INSTRUCTIONS TO FOLLOW
Which of the lines below contain the string "events"? Pull each one out of the data.

DATA
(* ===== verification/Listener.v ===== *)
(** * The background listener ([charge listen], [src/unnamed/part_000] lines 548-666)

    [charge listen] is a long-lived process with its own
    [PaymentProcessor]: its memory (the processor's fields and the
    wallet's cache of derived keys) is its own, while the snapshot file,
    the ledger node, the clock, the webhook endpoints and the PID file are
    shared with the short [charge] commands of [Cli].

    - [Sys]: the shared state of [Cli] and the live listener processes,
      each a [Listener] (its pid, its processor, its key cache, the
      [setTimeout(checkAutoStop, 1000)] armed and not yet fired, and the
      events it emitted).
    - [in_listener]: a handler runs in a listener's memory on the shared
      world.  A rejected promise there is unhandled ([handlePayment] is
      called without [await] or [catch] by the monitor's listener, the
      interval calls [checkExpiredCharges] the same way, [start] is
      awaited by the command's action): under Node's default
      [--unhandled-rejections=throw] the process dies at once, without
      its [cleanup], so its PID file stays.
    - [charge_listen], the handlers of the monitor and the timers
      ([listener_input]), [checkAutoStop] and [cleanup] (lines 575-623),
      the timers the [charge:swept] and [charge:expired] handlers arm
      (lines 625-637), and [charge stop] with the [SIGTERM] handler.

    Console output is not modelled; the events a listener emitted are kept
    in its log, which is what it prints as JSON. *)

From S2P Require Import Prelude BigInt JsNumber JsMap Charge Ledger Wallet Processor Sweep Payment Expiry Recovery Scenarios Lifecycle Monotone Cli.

ANSWER SPACE
      events it emitted).
    Console output is not modelled; the events a listener emitted are kept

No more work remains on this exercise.